(** Nothing is changed but the window in slot [i], and what is not a window. *)
Definition slot_changed (i : nat) (d d' : D) : Prop :=
  (∃ w', windows d' = <[i := w']> (windows d) ∧ length (w_title w') = 64%nat) ∧ window_count d' = window_count d ∧
  next_window_id d' = next_window_id d ∧ focused_window_id d' = focused_window_id d ∧ g_world d' = g_world d ∧
  dirty_rects d' = dirty_rects d ∧ dirty_rect_count d' = dirty_rect_count d.

Lemma slot_changed_refl i w d : windows d !! i = Some w → length (w_title w) = 64%nat → slot_changed i d d.
Proof. intros Hw Hl. split_and!; [|done..]. exists w. by rewrite list_insert_id. Qed.

Lemma slot_changed_upd i f d d' : (i < length (windows d))%nat → (∀ w, w_title (f w) = w_title w) → slot_changed i d d' →
  wp (upd_window (Z.of_nat i) f) (λ _ d'', slot_changed i d d'') d'.
Proof.
  intros Hi Hf ((w' & Hw & Hl) & H). eapply upd_window_run; [rewrite Hw; by apply list_lookup_insert_eq|].
  split; [|done]. exists (f w'). cbn. by rewrite Hw, list_insert_insert_eq, Hf.
Qed.

(** The state of a program is given back. *)
Lemma release_run i p (h : D → D) d d' : (∀ e, slot_changed i d e → slot_changed i d (h e)) → slot_changed i d d' →
  wp (if p =? NONE then mret tt else modify h) (λ _ d'', slot_changed i d d'') d'.
Proof. intros Hh Hd. destruct (p =? NONE); [by apply wp_ret|]. by apply wp_modify, Hh. Qed.

(** The slot is taken out of the list. *)
Lemma remove_slot_run i d d' : arrays_ok d → (i < Z.to_nat (window_count d))%nat → slot_changed i d d' →
  wp (e ← get;
      (if (0 <=? Z.of_nat i) && (Z.of_nat i <? window_count e) then
         modify (with_windows (shift_down (windows e) (Z.to_nat (Z.of_nat i)) (Z.to_nat (window_count e))));;
         modify (with_window_count (window_count e - 1))
       else mret tt);;
      needs_redraw)
    (λ _ d'', arrays_ok d'' ∧ stack_of d'' = stack_op (Destroy i) (stack_of d)) d'.
Proof.
  intros [Hw Hc Ht Hd Hdc] Hi ((w' & Ew & Hl) & Ec & En & Ef & Eg & Er & Erc). apply wp_bind, wp_get. rewrite Ec, Ew, Nat2Z.id.
  rewrite (proj2 (Z.leb_le _ _)), (proj2 (Z.ltb_lt _ _)) by lia. cbn [andb].
  apply wp_bind, wp_bind, wp_modify, wp_modify, wp_modify. set (n := Z.to_nat (window_count d)) in *.
  destruct (lookup_lt_is_Some_2 (<[i := w']> (windows d)) (n - 1)) as [y Hy]; [rewrite length_insert; lia|].
  rewrite (shift_down_spec _ i n y Hi Hy).
  assert (Hdel : delete i (take n (<[i := w']> (windows d))) = delete i (take n (windows d))).
  { rewrite take_insert_lt by lia. rewrite !delete_take_drop. rewrite take_insert_ge, drop_insert_lt by lia. done. }
  assert (Hlen : length (delete i (take n (windows d))) = (n - 1)%nat).
  { rewrite length_delete by (apply lookup_lt_is_Some_2; rewrite length_take; lia). rewrite length_take. lia. }
  assert (Ht' : Forall (λ w, length (w_title w) = 64%nat) (<[i := w']> (windows d))) by (by apply titles_insert).
  rewrite Hdel. split.
  - constructor; cbn; rewrite ?Er, ?Erc, ?Ec; [|lia| |done..].
    + rewrite length_app, Hlen. cbn. rewrite length_drop, length_insert. lia.
    + apply Forall_app. split; [by apply Forall_delete, Forall_take|]. constructor; [by eapply (Forall_lookup_1 _ _ _ _ Ht')|by apply Forall_drop].
  - apply stack_intro; cbn; [|by rewrite En|by rewrite Ef|by rewrite Eg]. unfold shown. cbn.
    replace (Z.to_nat (window_count d - 1)) with (n - 1)%nat by lia. rewrite take_app_le, take_ge by lia.
    by rewrite list_fmap_delete.
Qed.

-- -- --

Exercise directions: Transcribe every line of the records exactly, please.

Answer space:
(** Nothing is changed but the window in slot [i], and what is not a window. *)
Definition slot_changed (i : nat) (d d' : D) : Prop :=
  (∃ w', windows d' = <[i := w']> (windows d) ∧ length (w_title w') = 64%nat) ∧ window_count d' = window_count d ∧
  next_window_id d' = next_window_id d ∧ focused_window_id d' = focused_window_id d ∧ g_world d' = g_world d ∧
  dirty_rects d' = dirty_rects d ∧ dirty_rect_count d' = dirty_rect_count d.

Lemma slot_changed_refl i w d : windows d !! i = Some w → length (w_title w) = 64%nat → slot_changed i d d.
Proof. intros Hw Hl. split_and!; [|done..]. exists w. by rewrite list_insert_id. Qed.

Lemma slot_changed_upd i f d d' : (i < length (windows d))%nat → (∀ w, w_title (f w) = w_title w) → slot_changed i d d' →
  wp (upd_window (Z.of_nat i) f) (λ _ d'', slot_changed i d d'') d'.
Proof.
  intros Hi Hf ((w' & Hw & Hl) & H). eapply upd_window_run; [rewrite Hw; by apply list_lookup_insert_eq|].
  split; [|done]. exists (f w'). cbn. by rewrite Hw, list_insert_insert_eq, Hf.
Qed.

(** The state of a program is given back. *)
Lemma release_run i p (h : D → D) d d' : (∀ e, slot_changed i d e → slot_changed i d (h e)) → slot_changed i d d' →
  wp (if p =? NONE then mret tt else modify h) (λ _ d'', slot_changed i d d'') d'.
Proof. intros Hh Hd. destruct (p =? NONE); [by apply wp_ret|]. by apply wp_modify, Hh. Qed.

(** The slot is taken out of the list. *)
Lemma remove_slot_run i d d' : arrays_ok d → (i < Z.to_nat (window_count d))%nat → slot_changed i d d' →
  wp (e ← get;
      (if (0 <=? Z.of_nat i) && (Z.of_nat i <? window_count e) then
         modify (with_windows (shift_down (windows e) (Z.to_nat (Z.of_nat i)) (Z.to_nat (window_count e))));;
         modify (with_window_count (window_count e - 1))
       else mret tt);;
      needs_redraw)
    (λ _ d'', arrays_ok d'' ∧ stack_of d'' = stack_op (Destroy i) (stack_of d)) d'.
Proof.
  intros [Hw Hc Ht Hd Hdc] Hi ((w' & Ew & Hl) & Ec & En & Ef & Eg & Er & Erc). apply wp_bind, wp_get. rewrite Ec, Ew, Nat2Z.id.
  rewrite (proj2 (Z.leb_le _ _)), (proj2 (Z.ltb_lt _ _)) by lia. cbn [andb].
  apply wp_bind, wp_bind, wp_modify, wp_modify, wp_modify. set (n := Z.to_nat (window_count d)) in *.
  destruct (lookup_lt_is_Some_2 (<[i := w']> (windows d)) (n - 1)) as [y Hy]; [rewrite length_insert; lia|].
  rewrite (shift_down_spec _ i n y Hi Hy).
  assert (Hdel : delete i (take n (<[i := w']> (windows d))) = delete i (take n (windows d))).
  { rewrite take_insert_lt by lia. rewrite !delete_take_drop. rewrite take_insert_ge, drop_insert_lt by lia. done. }
  assert (Hlen : length (delete i (take n (windows d))) = (n - 1)%nat).
  { rewrite length_delete by (apply lookup_lt_is_Some_2; rewrite length_take; lia). rewrite length_take. lia. }
  assert (Ht' : Forall (λ w, length (w_title w) = 64%nat) (<[i := w']> (windows d))) by (by apply titles_insert).
  rewrite Hdel. split.
  - constructor; cbn; rewrite ?Er, ?Erc, ?Ec; [|lia| |done..].
    + rewrite length_app, Hlen. cbn. rewrite length_drop, length_insert. lia.
    + apply Forall_app. split; [by apply Forall_delete, Forall_take|]. constructor; [by eapply (Forall_lookup_1 _ _ _ _ Ht')|by apply Forall_drop].
  - apply stack_intro; cbn; [|by rewrite En|by rewrite Ef|by rewrite Eg]. unfold shown. cbn.
    replace (Z.to_nat (window_count d - 1)) with (n - 1)%nat by lia. rewrite take_app_le, take_ge by lia.
    by rewrite list_fmap_delete.
Qed.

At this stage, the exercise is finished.